"Юрий Буйда. Кенигсберг" - читать интересную книгу автора

пришлось побывать в психиатрической больнице и пообщаться с тяжелыми
больными, помутившееся сознание и существование которых поддерживалось
лекарствами из списка А, и знаменитый коктейль из галоперидола с аминазином,
которым по приказу Андропова глушили диссидентов (а что мы знали о них в
своей глухой провинции?), был для многих спасением. Во всяком случае, для
моего отца. Я вспоминал его тупой, отсутствующий взгляд, плохо выбритую
дрожащую нижнюю губу какого-то бумажного - белесого - цвета, его замедленную
скачкообразную речь, иногда становившуюся бессвязно-торопливой, - и, думая о
Вере Давыдовне и Максе, представлял их один на один в полутемной квартире,
среди убогой мебели, - красавица и чудовище? - и сердце мое сжималось, как
при виде окровавленного топора, которым только что убили человека. Близкого,
родного человека. Эти вечера, наполненные немым отчаянием... Эти бессонные
ночи рядом с человеком, который плачет во сне или вдруг начинает внятно
декламировать Шекспира, как кукла, упавшая за диван, забытая и вдруг ни с
того ни с сего напоминающая о себе тоскливо-плаксивым вскриком "ма-ма!", и
ты вдруг замираешь в полуиспуге и тотчас понимаешь, чей это голос, и со
вздохом достаешь игрушку из-под дивана хоккейной клюшкой, чтобы вернуть ее
на место и долго вспоминать - сигарета за сигаретой - о том дне, когда
зачем-то вынул ее из шкафа, где хранились вещи матери, но так и не
вспомнишь, почему захотелось увидеть это реснитчатое чудовище с большой
головой и детскими пластмассовыми ногами...
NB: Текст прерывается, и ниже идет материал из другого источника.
(** * Tech-stack voting and selection service of chingu-dashboard-be

    A shallow embedding of [TechsService] (tech-stack voting, proposal and
    selection) and of [GlobalService.responseDtoToArray], together with the
    properties of the specification that concern them.

    The storage collaborator (the Prisma client) is modelled as a record of
    tables; every awaited storage call is one action of a small
    state-and-exception monad. *)

From Stdlib Require Import ZArith List String Bool Lia DecimalString.
Import ListNotations.
Open Scope string_scope.
Open Scope Z_scope.

Set Implicit Arguments.

(** ** JavaScript values and objects *)

Module Js.

(** The values a form-response field can hold.  Numbers are the integers
    the forms use. *)
Inductive Value :=
| Undefined
| Null
| Bool (b : bool)
| Number (n : Z)
| Str (s : string).

(** JavaScript truthiness, as used by [c ? a : b] and [!x]. *)
Definition truthy (v : Value) : bool :=
  match v with
  | Undefined | Null => false
  | Bool b => b
  | Number n => negb (n =? 0)
  | Str s => negb (s =? EmptyString)%string
  end.

(** An object is its own properties in insertion order. *)
Definition Object := list (string * Value).

Definition get (o : Object) (k : string) : Value :=
  match find (fun kv => (fst kv =? k)%string) o with
  | Some kv => snd kv
  | None => Undefined
  end.

(** Assignment of one property: an existing key keeps its position. *)
Fixpoint set (o : Object) (k : string) (v : Value) : Object :=
  match o with
  | [] => [(k, v)]
  | own :: rest =>
      if (fst own =? k)%string then (k, v) :: rest else own :: set rest k v
  end.

(** [{ ...target, ...src }]: the properties of [src] assigned in order. *)
Definition spread (target src : Object) : Object :=
  fold_left (fun o kv => set o (fst kv) (snd kv)) src target.

Definition keys (o : Object) : list string := map fst o.

(** Decimal rendering of an integer inside a template string. *)
Definition show (n : Z) : string := NilZero.string_of_int (Z.to_int n).

End Js.

(** ** Exceptions and results *)

Inductive Exception :=
| NotFoundException (message : string)
| BadRequestException (message : string)
| ConflictException (message : string)
| PrismaClientKnownRequestError (code : string) (cause : string)
| TypeError (message : string).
По субботам мы с Конем по-прежнему пили пиво у Ссан Ссанны, которая
подливала в кружки горячей воды из чайника и жаловалась на свой мочевой
пузырь: "Сейчас он у меня величиной с сердце, а раньше был не больше
теннисного шарика". Озадаченные ее спортивно-анатомическим сравнением, мы
устраивались за своим столиком, посреди которого, как всегда, стояла
щербатая общепитовская тарелка с серой солью, и меланхолически тянули пиво,
пытаясь вообразить сердце размером с мочевой пузырь, переполненный
кисловатым пивом.
- У нее глисты, - сказал Конь. - Бабушка говорила, что все печали
оттого, что глисты умеют добираться до сердца. - Он прижмурился. - Ты же
можешь вообразить сердце, источенное глистами и напоминающее с виду
трухлявый пенек... - Испытующе смотрел мне в глаза и со вздохом
констатировал: - Не можешь. Я тоже.
- Давно не видел Сороку, - сказал я, глядя на лавочку у входа в
кочегарку. - Запил?
- Я спустился как-то к нему, а там - баба. - Конь показал мне свою
левую ладонь. - Голая, пьяная и с лицом как моя ладонь.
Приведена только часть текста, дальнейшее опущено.